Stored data
----

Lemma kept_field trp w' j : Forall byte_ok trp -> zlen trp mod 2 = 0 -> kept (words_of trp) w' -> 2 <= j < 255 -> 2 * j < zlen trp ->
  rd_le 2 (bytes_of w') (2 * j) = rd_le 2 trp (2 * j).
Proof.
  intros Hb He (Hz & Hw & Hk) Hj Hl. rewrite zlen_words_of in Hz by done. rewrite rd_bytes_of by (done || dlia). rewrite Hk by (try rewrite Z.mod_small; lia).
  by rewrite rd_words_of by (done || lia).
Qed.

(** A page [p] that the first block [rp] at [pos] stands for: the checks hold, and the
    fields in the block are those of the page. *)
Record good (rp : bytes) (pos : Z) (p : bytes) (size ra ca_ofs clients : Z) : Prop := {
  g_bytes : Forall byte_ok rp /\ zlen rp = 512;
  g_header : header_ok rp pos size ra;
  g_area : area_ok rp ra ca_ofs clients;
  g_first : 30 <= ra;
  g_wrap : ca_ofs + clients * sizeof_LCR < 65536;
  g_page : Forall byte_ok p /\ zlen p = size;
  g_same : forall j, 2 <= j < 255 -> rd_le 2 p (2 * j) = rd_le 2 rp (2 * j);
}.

----

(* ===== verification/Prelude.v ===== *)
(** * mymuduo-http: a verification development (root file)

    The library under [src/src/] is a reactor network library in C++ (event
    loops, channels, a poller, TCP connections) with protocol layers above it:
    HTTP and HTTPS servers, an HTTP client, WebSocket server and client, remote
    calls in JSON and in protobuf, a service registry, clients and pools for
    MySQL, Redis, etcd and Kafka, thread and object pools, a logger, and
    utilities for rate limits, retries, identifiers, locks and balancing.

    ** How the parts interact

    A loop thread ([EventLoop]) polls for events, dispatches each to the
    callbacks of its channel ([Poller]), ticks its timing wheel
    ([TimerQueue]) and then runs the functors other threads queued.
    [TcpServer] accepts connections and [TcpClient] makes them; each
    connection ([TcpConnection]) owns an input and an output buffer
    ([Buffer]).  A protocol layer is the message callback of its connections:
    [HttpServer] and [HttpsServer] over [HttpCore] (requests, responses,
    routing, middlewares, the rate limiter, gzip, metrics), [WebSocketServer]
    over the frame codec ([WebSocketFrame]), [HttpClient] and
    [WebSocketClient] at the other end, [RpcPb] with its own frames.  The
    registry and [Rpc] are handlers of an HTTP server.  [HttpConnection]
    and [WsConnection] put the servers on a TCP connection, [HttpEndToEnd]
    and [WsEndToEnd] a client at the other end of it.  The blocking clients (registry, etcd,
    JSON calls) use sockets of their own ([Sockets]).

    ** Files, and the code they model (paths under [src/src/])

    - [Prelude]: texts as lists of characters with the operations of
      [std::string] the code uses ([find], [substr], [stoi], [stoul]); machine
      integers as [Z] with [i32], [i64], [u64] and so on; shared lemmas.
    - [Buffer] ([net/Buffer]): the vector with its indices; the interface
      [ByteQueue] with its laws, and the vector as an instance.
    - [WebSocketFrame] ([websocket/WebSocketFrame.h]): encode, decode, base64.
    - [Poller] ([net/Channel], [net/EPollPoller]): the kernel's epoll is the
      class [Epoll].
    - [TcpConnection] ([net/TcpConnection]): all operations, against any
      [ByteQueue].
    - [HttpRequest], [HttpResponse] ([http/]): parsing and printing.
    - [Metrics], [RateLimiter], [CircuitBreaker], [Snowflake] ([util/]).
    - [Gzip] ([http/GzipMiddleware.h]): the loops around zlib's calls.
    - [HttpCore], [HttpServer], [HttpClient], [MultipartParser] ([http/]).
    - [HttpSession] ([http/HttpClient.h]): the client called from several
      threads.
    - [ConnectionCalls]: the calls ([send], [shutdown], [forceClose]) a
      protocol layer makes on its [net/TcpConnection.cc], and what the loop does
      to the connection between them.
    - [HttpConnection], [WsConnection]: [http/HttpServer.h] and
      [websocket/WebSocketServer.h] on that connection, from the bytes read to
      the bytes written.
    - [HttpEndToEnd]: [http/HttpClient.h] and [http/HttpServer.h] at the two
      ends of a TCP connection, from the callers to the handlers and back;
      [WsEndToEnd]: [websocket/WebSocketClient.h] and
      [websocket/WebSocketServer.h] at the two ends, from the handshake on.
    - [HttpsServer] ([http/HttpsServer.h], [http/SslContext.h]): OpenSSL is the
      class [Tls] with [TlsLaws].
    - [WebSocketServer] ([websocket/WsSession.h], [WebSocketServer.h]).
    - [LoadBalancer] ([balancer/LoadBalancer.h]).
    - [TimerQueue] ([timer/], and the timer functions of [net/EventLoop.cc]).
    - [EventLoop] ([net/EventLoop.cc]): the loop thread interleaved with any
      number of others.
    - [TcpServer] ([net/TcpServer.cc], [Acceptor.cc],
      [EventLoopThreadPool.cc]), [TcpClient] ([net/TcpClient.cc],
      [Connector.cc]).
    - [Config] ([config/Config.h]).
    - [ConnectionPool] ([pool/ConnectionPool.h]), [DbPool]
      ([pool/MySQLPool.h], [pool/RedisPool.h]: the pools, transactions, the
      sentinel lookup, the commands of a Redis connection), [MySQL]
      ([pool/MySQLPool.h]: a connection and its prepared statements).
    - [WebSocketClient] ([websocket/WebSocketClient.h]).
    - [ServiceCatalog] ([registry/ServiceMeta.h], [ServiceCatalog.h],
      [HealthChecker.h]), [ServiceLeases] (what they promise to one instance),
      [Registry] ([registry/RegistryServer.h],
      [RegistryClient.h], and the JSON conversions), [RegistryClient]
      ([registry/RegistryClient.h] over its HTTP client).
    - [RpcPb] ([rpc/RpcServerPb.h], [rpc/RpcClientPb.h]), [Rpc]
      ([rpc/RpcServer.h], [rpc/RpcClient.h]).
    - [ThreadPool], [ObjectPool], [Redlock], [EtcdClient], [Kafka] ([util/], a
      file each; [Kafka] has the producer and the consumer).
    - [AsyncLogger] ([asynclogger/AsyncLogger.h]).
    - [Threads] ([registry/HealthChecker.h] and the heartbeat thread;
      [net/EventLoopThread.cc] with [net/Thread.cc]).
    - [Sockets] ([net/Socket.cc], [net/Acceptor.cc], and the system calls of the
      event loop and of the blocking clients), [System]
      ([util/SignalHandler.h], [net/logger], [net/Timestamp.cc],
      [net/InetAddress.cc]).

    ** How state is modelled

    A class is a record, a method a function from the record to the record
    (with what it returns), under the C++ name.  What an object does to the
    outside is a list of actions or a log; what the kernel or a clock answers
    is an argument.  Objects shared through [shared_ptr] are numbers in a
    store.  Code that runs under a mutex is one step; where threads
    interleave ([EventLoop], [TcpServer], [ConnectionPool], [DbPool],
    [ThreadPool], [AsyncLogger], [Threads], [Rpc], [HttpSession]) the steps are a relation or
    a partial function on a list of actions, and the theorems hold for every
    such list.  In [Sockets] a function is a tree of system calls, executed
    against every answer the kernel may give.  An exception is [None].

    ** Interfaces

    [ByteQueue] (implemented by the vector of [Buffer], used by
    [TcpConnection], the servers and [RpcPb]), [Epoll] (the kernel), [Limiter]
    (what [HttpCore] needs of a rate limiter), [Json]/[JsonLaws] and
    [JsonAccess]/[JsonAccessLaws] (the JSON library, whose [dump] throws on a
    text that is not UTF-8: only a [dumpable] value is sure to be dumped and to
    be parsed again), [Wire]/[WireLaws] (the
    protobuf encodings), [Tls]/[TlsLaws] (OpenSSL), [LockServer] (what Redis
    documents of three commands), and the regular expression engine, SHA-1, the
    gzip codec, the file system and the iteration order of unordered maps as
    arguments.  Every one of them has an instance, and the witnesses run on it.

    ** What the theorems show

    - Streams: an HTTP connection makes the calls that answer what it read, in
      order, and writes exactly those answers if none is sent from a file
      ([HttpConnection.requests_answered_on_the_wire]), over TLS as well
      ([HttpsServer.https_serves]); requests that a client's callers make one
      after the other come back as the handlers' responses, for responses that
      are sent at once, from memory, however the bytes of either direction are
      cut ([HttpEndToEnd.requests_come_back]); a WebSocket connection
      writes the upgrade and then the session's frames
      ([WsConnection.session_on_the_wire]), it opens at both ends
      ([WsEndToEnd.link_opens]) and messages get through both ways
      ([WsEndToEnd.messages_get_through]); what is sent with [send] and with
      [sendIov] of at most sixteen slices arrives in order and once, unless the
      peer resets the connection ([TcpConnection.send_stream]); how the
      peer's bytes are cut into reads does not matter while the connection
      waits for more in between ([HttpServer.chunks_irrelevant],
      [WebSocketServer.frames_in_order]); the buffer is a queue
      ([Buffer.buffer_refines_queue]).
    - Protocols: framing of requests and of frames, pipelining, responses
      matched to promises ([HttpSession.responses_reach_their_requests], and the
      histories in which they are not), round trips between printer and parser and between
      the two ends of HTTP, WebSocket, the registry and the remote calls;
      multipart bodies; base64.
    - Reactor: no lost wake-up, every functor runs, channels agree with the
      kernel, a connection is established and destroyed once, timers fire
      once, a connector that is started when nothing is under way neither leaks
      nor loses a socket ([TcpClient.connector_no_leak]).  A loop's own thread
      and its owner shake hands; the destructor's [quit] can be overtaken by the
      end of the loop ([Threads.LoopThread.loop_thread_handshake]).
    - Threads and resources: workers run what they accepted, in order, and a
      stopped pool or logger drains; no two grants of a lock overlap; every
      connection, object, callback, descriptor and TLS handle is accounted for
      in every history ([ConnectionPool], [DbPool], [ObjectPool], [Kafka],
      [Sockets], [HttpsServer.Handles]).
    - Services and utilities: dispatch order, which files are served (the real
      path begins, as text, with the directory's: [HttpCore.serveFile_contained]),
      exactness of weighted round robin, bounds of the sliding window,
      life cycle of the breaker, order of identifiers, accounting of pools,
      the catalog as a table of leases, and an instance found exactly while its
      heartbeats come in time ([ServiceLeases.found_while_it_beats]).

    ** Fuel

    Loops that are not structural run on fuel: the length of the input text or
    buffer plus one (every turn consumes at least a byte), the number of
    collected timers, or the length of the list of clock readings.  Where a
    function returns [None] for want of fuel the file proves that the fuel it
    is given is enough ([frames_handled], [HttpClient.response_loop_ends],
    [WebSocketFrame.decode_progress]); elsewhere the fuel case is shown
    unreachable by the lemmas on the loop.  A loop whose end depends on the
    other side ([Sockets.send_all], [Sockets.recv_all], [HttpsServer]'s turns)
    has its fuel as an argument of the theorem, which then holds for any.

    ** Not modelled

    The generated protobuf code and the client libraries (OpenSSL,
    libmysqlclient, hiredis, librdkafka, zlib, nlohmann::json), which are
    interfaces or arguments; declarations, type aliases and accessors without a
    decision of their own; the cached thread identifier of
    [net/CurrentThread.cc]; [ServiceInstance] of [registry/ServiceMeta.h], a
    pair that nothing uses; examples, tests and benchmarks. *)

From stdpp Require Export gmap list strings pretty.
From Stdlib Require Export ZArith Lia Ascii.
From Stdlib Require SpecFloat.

----

Copy the lines above exactly. Start with the line containing "nor loses a", end with the line containing "stopped pool or", and include both.

■ Answer to this problem ■
      nor loses a socket ([TcpClient.connector_no_leak]).  A loop's own thread
      and its owner shake hands; the destructor's [quit] can be overtaken by the
      end of the loop ([Threads.LoopThread.loop_thread_handshake]).
    - Threads and resources: workers run what they accepted, in order, and a
      stopped pool or logger drains; no two grants of a lock overlap; every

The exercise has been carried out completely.